In-Network OOP Maximum
The highest amount you are required to pay in copays, coinsurance and deductibles for any covered expenses performed by an in-network provider in any calendar year. OOP Maximum resets January 1 of each year.
Out-of-Network Out-of-Pocket (OOP) Maximum
The highest amount you are required to pay in copays, coinsurance and deductibles for covered expenses performed by an in or out-of-network provider in any calendar year. Using out-of-network providers may result in additional costs not included in this maximum if the provider bills more than the allowed amount.

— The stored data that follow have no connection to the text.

(** * python-mime: the XDG shared-mime-info backend

    A shallow embedding of [mime/backends/base.py] and
    [mime/backends/linux.py] (Python 2), and the properties of the glob
    index, of the icon table and of the [MimeType] facade.

    Python values that raise are modelled by [result]; the two methods that
    mutate their object ([aliases], [comment]) live in a small state and
    exception monad over the instance dictionary. *)

From Stdlib Require Import ZArith Ascii String.
From stdpp Require Import gmap strings list fin_maps.

Local Open Scope Z_scope.
Local Open Scope nat_scope.

(** ** Exceptions *)

Inductive exn : Set :=
  | IndexError | ValueError | TypeError | AttributeError | NameError
  | KeyError | ExpatError | ReError.

Inductive result (A : Type) : Type :=
  | Ok (a : A)
  | Raise (e : exn).
Arguments Ok {A} a.
Arguments Raise {A} e.

Global Instance result_ret : MRet result := λ A a, Ok a.
Global Instance result_bind : MBind result := λ A B k r,
  match r with
  | Ok a => k a
  | Raise e => Raise e
  end.
Global Instance result_fmap : FMap result := λ A B f r,
  match r with
  | Ok a => Ok (f a)
  | Raise e => Raise e
  end.

(** ** The string methods the module calls *)

Module Str.

(** [s.startswith(c)] for a one-character [c]. *)
Definition startswith (c : ascii) (s : string) : bool :=
  match s with
  | String c' _ => Ascii.eqb c' c
  | EmptyString => false
  end.

(** [s.endswith(c)] for a one-character [c]. *)
Fixpoint endswith (c : ascii) (s : string) : bool :=
  match s with
  | EmptyString => false
  | String c' EmptyString => Ascii.eqb c' c
  | String _ s' => endswith c s'
  end.

(** [s[:-1]]. *)
Fixpoint drop_last (s : string) : string :=
  match s with
  | EmptyString => EmptyString
  | String _ EmptyString => EmptyString
  | String c s' => String c (drop_last s')
  end.

(** [c in s] for a one-character [c]. *)
Fixpoint contains (c : ascii) (s : string) : bool :=
  match s with
  | EmptyString => false
  | String c' s' => Ascii.eqb c' c || contains c s'
  end.

(** [s.partition(sep)] for a one-character separator: the text before the
    first separator, the separator (empty when there is none) and the
    text after it. *)
Fixpoint partition (sep : ascii) (s : string) : string * string * string :=
  match s with
  | EmptyString => (EmptyString, EmptyString, EmptyString)
  | String c s' =>
      if Ascii.eqb c sep then (EmptyString, String sep EmptyString, s')
      else let '(h, m, t) := partition sep s' in (String c h, m, t)
  end.

(** [s.split(sep)] for a one-character separator; never the empty list. *)
Fixpoint split (sep : ascii) (s : string) : list string :=
  match s with
  | EmptyString => [EmptyString]
  | String c s' =>
      if Ascii.eqb c sep then EmptyString :: split sep s'
      else match split sep s' with
           | h :: t => String c h :: t
           | [] => [String c EmptyString]
           end
  end.

(** [s.replace(a, b)] for one-character [a] and [b]. *)
Fixpoint replace (a b : ascii) (s : string) : string :=
  match s with
  | EmptyString => EmptyString
  | String c s' => String (if Ascii.eqb c a then b else c) (replace a b s')
  end.

(** The lines a text file yields when iterated: each keeps its line feed,
    the last one may lack it. *)
Fixpoint lines (s : string) : list string :=
  match s with
  | EmptyString => []
  | String c s' =>
      if Ascii.eqb c "010" then String c EmptyString :: lines s'
      else match lines s' with
           | h :: t => String c h :: t
           | [] => [String c EmptyString]
           end
  end.

Definition lower_char (c : ascii) : ascii :=
  let n := nat_of_ascii c in
  if (65 <=? n) && (n <=? 90) then ascii_of_nat (n + 32) else c.

(** [s.lower()] on a byte string: the letters A to Z only. *)
Fixpoint lower (s : string) : string :=
  match s with
  | EmptyString => EmptyString
  | String c s' => String (lower_char c) (lower s')
  end.

Fixpoint lstrip (s : string) : string :=
  match s with
  | String c s' => if Ascii.is_space c then lstrip s' else s
  | EmptyString => EmptyString
  end.

(** Drops the trailing white space: a character goes when it is white
    space and nothing but white space follows it. *)
Fixpoint rstrip (s : string) : string :=
  match s with
  | EmptyString => EmptyString
  | String c s' =>
      match rstrip s' with
      | EmptyString => if Ascii.is_space c then EmptyString
                       else String c EmptyString
      | r => String c r
      end
  end.

(** [s.strip()]. *)
Definition strip (s : string) : string := rstrip (lstrip s).

Fixpoint digits (acc : Z) (s : string) : option Z :=
  match s with
  | EmptyString => Some acc
  | String c s' =>
      match Ascii.is_nat c with
      | Some d => digits (10 * acc + Z.of_nat d)%Z s'
      | None => None
      end
  end.

Definition unsigned (s : string) : option Z :=
  match s with
  | EmptyString => None
  | _ => digits 0%Z s
  end.

(** [int(s)] in base ten, as Python 2 reads a byte string: white space
    around, an optional sign, white space again (the number is read by
    [strtol], which skips it), at least one digit; [None] stands for the
    [ValueError] of any other text. Python's integers are unbounded, hence
    [Z]. *)
Definition int (s : string) : option Z :=
  match strip s with
  | String "-" d => Z.opp <$> unsigned (lstrip d)
  | String "+" d => unsigned (lstrip d)
  | d => unsigned d
  end.

(** Truth value of a string: the empty string is false. *)
Definition truthy (s : string) : bool :=
  match s with
  | EmptyString => false
  | _ => true
  end.

(** [s.count(c)] for a one-character [c]. *)
Fixpoint count (c : ascii) (s : string) : nat :=
  match s with
  | EmptyString => 0
  | String c' s' => (if Ascii.eqb c' c then 1 else 0) + count c s'
  end.

End Str.

(** ** Unicode text

    The text and the attribute values that [minidom] returns are unicode
    strings. They are held here in their UTF-8 encoding, on which equality
    and concatenation are those of the unicode strings. *)

Module Unicode.

(** The encodings of the characters that [unicode.isspace()] accepts in
    Python 2: U+0009 to U+000D, U+001C to U+0020, U+0085, U+00A0, U+1680,
    U+180E, U+2000 to U+200A, U+2028, U+2029, U+202F, U+205F and U+3000. *)
Definition blank1 (a : nat) : bool :=
  ((9 <=? a) && (a <=? 13)) || ((28 <=? a) && (a <=? 32)).

Definition blank2 (a b : nat) : bool :=
  (a =? 194) && ((b =? 133) || (b =? 160)).

Definition blank3 (a b c : nat) : bool :=
  ((a =? 225) && (b =? 154) && (c =? 128))
  || ((a =? 225) && (b =? 160) && (c =? 142))
  || ((a =? 226) && (b =? 128)
      && (((128 <=? c) && (c <=? 138)) || (c =? 168) || (c =? 169)
          || (c =? 175)))
  || ((a =? 226) && (b =? 129) && (c =? 159))
  || ((a =? 227) && (b =? 128) && (c =? 128)).

(** Drops the blanks in front of a list of bytes; [rev] tells that the
    list is read from its end, the bytes of a character in reverse. *)
Fixpoint drop_blanks (rev : bool) (s : list nat) : list nat :=
  match s with
  | a :: s1 =>
      if blank1 a then drop_blanks rev s1
      else
        match s1 with
        | b :: s2 =>
            if (if rev then blank2 b a else blank2 a b) then drop_blanks rev s2
            else
              match s2 with
              | c :: s3 =>
                  if (if rev then blank3 c b a else blank3 a b c)
                  then drop_blanks rev s3
                  else s
              | [] => s
              end
        | [] => s
        end
  | [] => []
  end.

(** [u.strip()] for a unicode string [u]. *)
Definition strip (u : string) : string :=
  let bytes := nat_of_ascii <$> list_ascii_of_string u in
  let kept := reverse (drop_blanks true (reverse (drop_blanks false bytes))) in
  string_of_list_ascii (ascii_of_nat <$> kept).

End Unicode.

(** ** [fnmatch.fnmatch] on a POSIX host

    [fnmatch(name, pat)] normalises the case of both arguments (the
    identity under POSIX), translates the pattern to a regular expression,
    compiles it and matches it against the whole name. The compiled
    pattern is kept as a list of tokens: [*] any run of characters, [?] one
    character, a bracket expression one character of a class, any other
    character itself. [translate] copies the text of a bracket expression
    into the regular expression as it is, so [re.compile] refuses a class
    with a reversed range: [fnmatch] then raises [re.error], here
    [ReError], whatever the name. *)

Module Fnmatch.

Inductive tok : Set :=
  | TStar
  | TAny
  | TLit (c : ascii)
  | TSet (negate : bool) (items : list (ascii * ascii)).

(** The first "]" of [s]: the text before it and the length of that text. *)
Fixpoint upto_close (s : list ascii) : option (list ascii * nat) :=
  match s with
  | [] => None
  | c :: s' =>
      if Ascii.eqb c "]" then Some ([], 0)
      else match upto_close s' with
           | Some (stuff, n) => Some (c :: stuff, S n)
           | None => None
           end
  end.

(** What follows a "[": the scan skips a leading "!" and then a leading
    "]" before it looks for the closing "]". Returns the text between the
    brackets and the number of characters up to and including the
    closing bracket; [None] when the bracket is never closed. *)
Definition bracket (rest : list ascii) : option (list ascii * nat) :=
  let '(p1, r1) := match rest with
                   | c :: r => if Ascii.eqb c "!" then ([c], r) else ([], rest)
                   | [] => ([], rest)
                   end in
  let '(p2, r2) := match r1 with
                   | c :: r => if Ascii.eqb c "]" then ([c], r) else ([], r1)
                   | [] => ([], r1)
                   end in
  match upto_close r2 with
  | Some (stuff, n) =>
      Some (p1 ++ p2 ++ stuff, length p1 + length p2 + n + 1)
  | None => None
  end.

(** The members of a class, as the regular expression engine reads them:
    [a-b] is a range unless the "-" is the last character, and a range
    whose end is below its start is an error ("bad character range"). *)
Fixpoint items (s : list ascii) : result (list (ascii * ascii)) :=
  match s with
  | [] => Ok []
  | c1 :: s1 =>
      match s1 with
      | dash :: c2 :: s2 =>
          if Ascii.eqb dash "-" then
            if nat_of_ascii c2 <? nat_of_ascii c1 then Raise ReError
            else rest ← items s2; Ok ((c1, c2) :: rest)
          else rest ← items s1; Ok ((c1, c1) :: rest)
      | _ => rest ← items s1; Ok ((c1, c1) :: rest)
      end
  end.

(** A leading "!" negates the class; a leading "^" is an ordinary
    member, and so is every backslash. *)
Definition class (stuff : list ascii) : result tok :=
  match stuff with
  | c :: s => if Ascii.eqb c "!" then its ← items s; Ok (TSet true its)
              else its ← items stuff; Ok (TSet false its)
  | [] => Ok (TSet false [])
  end.

(** [re.compile(translate(pat))]: [skip] counts the characters of a
    bracket expression that the previous step has consumed already. *)
Fixpoint compile_from (skip : nat) (pat : list ascii) : result (list tok) :=
  match pat with
  | [] => Ok []
  | c :: rest =>
      match skip with
      | S k => compile_from k rest
      | 0 =>
          if Ascii.eqb c "*" then ts ← compile_from 0 rest; Ok (TStar :: ts)
          else if Ascii.eqb c "?" then ts ← compile_from 0 rest; Ok (TAny :: ts)
          else if Ascii.eqb c "[" then
            match bracket rest with
            | None => ts ← compile_from 0 rest; Ok (TLit c :: ts)
            | Some (stuff, n) =>
                t ← class stuff;
                ts ← compile_from n rest;
                Ok (t :: ts)
            end
          else ts ← compile_from 0 rest; Ok (TLit c :: ts)
      end
  end.

Definition compile (pat : string) : result (list tok) :=
  compile_from 0 (list_ascii_of_string pat).

Definition in_range (c : ascii) (r : ascii * ascii) : bool :=
  (nat_of_ascii r.1 <=? nat_of_ascii c) && (nat_of_ascii c <=? nat_of_ascii r.2).

Definition in_class (negate : bool) (its : list (ascii * ascii)) (c : ascii) : bool :=
  xorb negate (existsb (in_range c) its).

OOP Maximum resets January 1 of each year.
Preventive Care
Services include routine physical exams, certain routine test and immunizations. The plans pay 100% after any applicable co-pays for these services performed in-network when they are coded by the provider as preventive services and are performed in accordance with age and frequency requirements.
Usual and Customary Rates
When members use a Preferred/Participating Provider, they avoid balance billing other than applicable deductibles, coinsurance and/or copayment and out-of-pocket maximums. Reimbursement for out-of- network services may be based on a “reasonable and customary (R&C)” or “usual, customary, and reasonable (UCR)”, such as 80% of R&C or 80% of UCR, or as stated above, based on some percentage (110%-150%) of Medicare. Because there is no contract between the plan and the non-participating provider, the non-participating provider is not obligated to accept the plan’s allowance as “reasonable and customary” and may bill the member for any balance. Please note, these differentials can be substantial.